When he gets home, his parents are gone and his house is in ruins. In the years that follow the war, he is forced to fight for survival, but he succeeds in finding a family. A young woman named Noriko moved into his home on her own initiative, taking care of an abandoned infant that she found. In the meanwhile, he undertakes the hazardous task of disarming the sea mines that dot Japan’s coastline in order to provide for them, and in the process, he forges deep friendships with his colleagues. However, Godzilla emerges, and each new fatality at the hands of the monster weighs hard on his conscience, just as he is beginning to question whether he can be forgiven for his cowardice during the battle.
The protagonist of Koichi’s novel is a guy whose war never ends; it rages on in his dreams every night, even before Godzilla goes on his rampage. He is not alone, though. The impacts of the war are being felt by every character in the movie. But instead of dying valiantly for their nation, the battle against Godzilla offers them the option to fight to survive and bravely go into the future with the people they love.
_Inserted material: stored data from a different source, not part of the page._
Lemma load_image_spec L L0 c c0 engine time cp clock now :
  cache_ok L c -> cache_ok L0 c0 -> c_entries c0 = ∅ -> unlimited c0 ->
  map_Forall (fun k e => loadable engine (k, e)) (c_entries c) -> Z.of_nat (size (c_entries c)) < 2 ^ 59 ->
  checkpoint_ok cp -> u64_ok time -> bytes_ok (body_image time c cp) ->
  exists s c' L', load_image [] clock now (snapshot_image time c cp) c0 engine
      = (Some (effective_checkpoint cp, s), c') /\
    cache_ok L' c' /\ calm c0 c' /\ c_entries c' = load_all engine now (saved_list time c) ∅.
Proof.
  intros [Hc _] Hc0 He0 Hun Hld Hsz Hcp Ht Hby. destruct (saved_list_spec L c time Hc) as (Hnd & Hlen & Hin).
  set (body := body_image time c cp) in *. set (footer := encode_u64 (crc64_update 0 body)).
  destruct (image_cut body footer) as [Htake Hdrop]; [apply zlen_encode_u64|].
  assert (Hsize : zlen (snapshot_image time c cp) = zlen body + 8).
  { unfold snapshot_image. fold body. by rewrite zlen_app, zlen_encode_u64. }
  pose proof (entry_images_length (saved_list time c)) as Hel. pose proof (zlen_nonneg (saved_list time c)).
  assert (Hbody : zlen body = 49 + zlen (concat (entry_image <$> saved_list time c)) + 1).
  { unfold body, body_image. rewrite !zlen_app, zlen_header by done. change (zlen [RDB_TYPE_END]) with 1. lia. }
  assert (Hu : u64_ok (zlen (saved_list time c))) by (unfold u64_ok, UINT64_MAX; lia).
  unfold load_image. destruct (Z.ltb_spec (zlen (snapshot_image time c cp)) 58); [lia|].
  unfold snapshot_image at 1 2 3 4. fold body footer. rewrite Htake, Hdrop. unfold footer at 1.
  rewrite decode_encode by (apply crc64_update_range; [split; vm_compute; discriminate|done]).
  rewrite Z.eqb_refl. cbn [negb]. rewrite Hsize. replace (zlen body + 8 - 8) with (zlen body) by lia.
  assert (Hr : unread (mk_reader (snapshot_image time c cp) (zlen body) 0)
                 (header_image time (zlen (saved_list time c)) cp ++
                  concat (entry_image <$> saved_list time c) ++ [RDB_TYPE_END] ++ [])).
  { exists [], footer. rewrite app_nil_r. change (header_image _ _ _ ++ _) with body. by split_and!. }
  destruct (load_header_spec _ _ _ _ _ Hr Ht Hu Hcp) as (rd1 & -> & Hr1).
  destruct (load_records_spec (S (Z.to_nat (zlen body + 8))) clock rd1 [] c0 engine now
              (with_snapshot_time time zero_stats) 0 (saved_list time c) L0)
    as (rd2 & s2 & c2 & L2 & -> & (pre & ft & _ & Hp & Hs) & Hok2 & Hcalm & HM);
    [done|done|done| | | |exact Hr1| |lia|unfold u64_ok in Hu; lia|].
  - intros k _. by rewrite He0, lookup_empty.
  - apply Forall_forall. intros [k e] Hke. apply Hin in Hke as [Hke _]. exact (Hld k e Hke).
  - rewrite He0, map_size_empty. lia.
  - unfold zlen in *. lia.
  - rewrite zlen_nil in Hs. rewrite Hp, Hs, Z.add_0_r, Z.eqb_refl. cbn [negb]. rewrite Z.eqb_refl. cbn [negb].
    eexists _, _, _. split; [reflexivity|]. split; [exact Hok2|]. split; [done|]. by rewrite HM, He0.
Qed.

(** What a cache loaded at [now] holds for [k] when the snapshot of [c] was
    taken at [time]. *)
Definition restored_lookup (engine : kv_zset_engine) (time now : Z) (c : cache) (k : list Z) : option cache_entry :=
  match c_entries c !! k with
  | Some e => if saved time e && negb (expired now e) then Some (restored_entry engine (k, e)) else None
  | None => None
  end.

Lemma load_all_restored L c engine time now k :
  cache_core L c -> load_all engine now (saved_list time c) ∅ !! k = restored_lookup engine time now c k.
Proof.
  intros Hc. destruct (saved_list_spec L c time Hc) as (Hnd & _ & Hin). unfold restored_lookup.
  destruct (load_all_lookup engine now (saved_list time c) ∅ k Hnd) as [H1 H2]; [by intros; apply lookup_empty|].
  assert (Hno : (forall e, c_entries c !! k = Some e -> saved time e = false) -> k ∉ (saved_list time c).*1).
  { intros Hx Hk. apply list_elem_of_fmap in Hk as ([k' e] & -> & [He Hs]%Hin). by rewrite (Hx e He) in Hs. }
  destruct (c_entries c !! k) as [e|] eqn:E.
  - destruct (saved time e) eqn:Es; cbn [andb].
    + rewrite (H1 e) by (by apply Hin). by destruct (expired now e).
    + rewrite H2; [apply lookup_empty|]. apply Hno. intros e' [= <-]. done.
  - rewrite H2; [apply lookup_empty|]. by apply Hno.
Qed.

(** ** Corrupted files *)

Lemma decode_step_byte v b : 0 <= v < 2 ^ 56 -> byte_ok b -> decode_step v b = v * 256 + b.
Proof.
  intros Hv Hb. unfold decode_step. rewrite Z.shiftl_mul_pow2 by lia. change (2 ^ 8) with 256.
  rewrite wrap64_small by (unfold UINT64_MAX; lia). by rewrite lor_byte.
Qed.

(** The eight bytes of a number determine it and are determined by it. *)
Lemma big_endian_decode l :
  bytes_ok l -> (length l <= 8)%nat ->
  0 <= fold_left decode_step l 0 < 256 ^ Z.of_nat (length l) /\
  big_endian (length l) (fold_left decode_step l 0) = l.
Proof.
  induction l as [|b l IH] using rev_ind; intros Hl Hn; [cbn; split; [lia|done]|].
  apply Forall_app in Hl as [Hl Hb]. apply Forall_cons in Hb as [Hb _]. rewrite length_app in *. cbn [length] in *.
  destruct IH as [IHr IHe]; [done|lia|]. rewrite fold_left_app. cbn [fold_left].
  set (v := fold_left decode_step l 0) in *.
  assert (Hp : 256 ^ Z.of_nat (length l) <= 256 ^ 7) by (apply Z.pow_le_mono_r; lia).
  change (256 ^ 7) with (2 ^ 56) in Hp. rewrite decode_step_byte by (done || lia). unfold byte_ok in Hb.
  replace (length l + 1)%nat with (S (length l)) by lia. rewrite Nat2Z.inj_succ, Z.pow_succ_r by lia.
  split; [lia|]. cbn [big_endian].
  rewrite Z.div_add_l, (Z.div_small b), Z.add_0_r, IHe by lia.
  by rewrite Z.add_comm, Z.mod_add, Z.mod_small by lia.
Qed.

Lemma decode_u64_inj a b : bytes_ok a -> bytes_ok b -> length a = 8%nat -> length b = 8%nat -> decode_u64 a = decode_u64 b -> a = b.
Proof.
  intros Ha Hb La Lb H. unfold decode_u64 in H. rewrite !take_ge in H by lia. fold decode_step in H.
  destruct (big_endian_decode a Ha) as [_ Ea]; [lia|]. destruct (big_endian_decode b Hb) as [_ Eb]; [lia|].
  rewrite La in Ea. rewrite Lb in Eb. congruence.
Qed.

(** A file whose checksum does not match is refused and leaves the cache
    alone. *)
Lemma load_image_mismatch clock now body footer c0 engine m :
  zlen footer = 8 -> decode_u64 footer <> crc64_update 0 body ->
  load_image m clock now (body ++ footer) c0 engine = (None, c0).
Proof.
  intros Hf Hne. unfold load_image. destruct (_ <? 58); [done|].
  destruct (image_cut body footer Hf) as [-> ->]. by apply Z.eqb_neq in Hne as ->.
Qed.

(** One changed byte anywhere makes the checksum wrong. *)
Lemma altered_image body pre x y post clock now c0 engine m :
  bytes_ok body -> byte_ok y -> x <> y -> body ++ encode_u64 (crc64_update 0 body) = pre ++ x :: post ->
  load_image m clock now (pre ++ y :: post) c0 engine = (None, c0).
Proof.
  intros Hb Hy Hxy Heq. set (crc := crc64_update 0 body) in *.
  assert (Hcrc : u64_ok crc) by (apply crc64_update_range; [split; vm_compute; discriminate|done]).
  assert (Hfb : bytes_ok (encode_u64 crc)) by (rewrite encode_u64_big_endian; apply big_endian_bytes).
  pose proof (zlen_encode_u64 crc) as Hfl. assert (Hdef : crc64_update 0 body = crc) by done. clearbody crc.
  apply app_eq_inv in Heq as [(k & -> & Hk)|(k & -> & Hk)].
  - destruct k as [|x' k]; cbn [app] in Hk.
    + rewrite app_nil_r in *. rewrite <- Hk in Hfb, Hfl.
      apply load_image_mismatch; [by rewrite zlen_cons in *|]. intros E.
      rewrite Hdef, <- (decode_encode crc Hcrc), <- Hk in E. apply decode_u64_inj in E; [congruence|..].
      * apply Forall_cons in Hfb as [_ Hfb]. by constructor.
      * done.
      * unfold zlen in Hfl. cbn in *. lia.
      * unfold zlen in Hfl. cbn in *. lia.
    + injection Hk as <- ->. replace (pre ++ y :: k ++ encode_u64 crc) with ((pre ++ y :: k) ++ encode_u64 crc) by (by rewrite <- app_assoc).
      apply load_image_mismatch; [done|]. rewrite decode_encode by done. rewrite <- Hdef.
      apply Forall_app in Hb as [Hpre [Hx Hk]%Forall_cons]. by apply crc64_one_byte.
  - rewrite <- app_assoc. rewrite Hk in Hfb, Hfl. apply load_image_mismatch; [by rewrite zlen_app, zlen_cons in *|].
    intros E. rewrite Hdef, <- (decode_encode crc Hcrc), Hk in E. apply decode_u64_inj in E.
    + apply app_inv_head in E. congruence.
    + apply Forall_app in Hfb as [? [_ ?]%Forall_cons]. apply Forall_app. split; [done|by constructor].
    + done.
    + unfold zlen in Hfl. rewrite length_app in *. cbn in *. lia.
    + unfold zlen in Hfl. rewrite length_app in *. cbn in *. lia.
Qed.

(** ** The properties *)

Lemma loadable_objects engine c :
  map_Forall (fun k e => loadable engine (k, e)) (c_entries c) -> objects_ok c.
Proof. intros H k e He. destruct (H k e He) as ((ct & Hct & _) & _). by exists ct. Qed.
Nevertheless, despite having a really solid premise and emotional resonance at its center, the movie occasionally veers into corny melodrama. In an attempt to elicit an emotional response, the film relentlessly employs tearjerking clichés, but ultimately achieves the opposite result. Fortunately, everything else the movie has to offer nearly drowns out these times.
The majority of the time, the movie had excellent visuals. It is really nicely directed, with many of inventive shots that give the movie personality without making it difficult to follow along. The film differs from the plethora of other Godzilla movies in that it centers on destroying Godzilla at sea rather than on land. The titular monster’s computer graphics, which vary based on the situation, are the only true problem. Regarding the audio aspect, the original score is audible even though the iconic Godzilla theme is there. During the most crucial parts of the movie, it heightens the suspense and maintains the action.
In the end, Godzilla Minus One is an excellent Godzilla movie. It has a fantastic premise, and it’s also interesting to watch how the many individuals band together to try to combat Godzilla while having such few resources. In addition, Koichi’s internal conflict gives the narrative a grounded sense of reality, turning the movie from a fight against a monstrous creature to one of healing his wounded spirit. And while its melodramatic moments and shoddy computer graphics don’t make the movie flawless, these are ultimately just small quibbles. You’ll probably enjoy this one if you enjoyed Shin Godzilla or the original Godzilla. It’s a fresh interpretation of a beloved series, and in the years to come, it will probably rank among the greatest.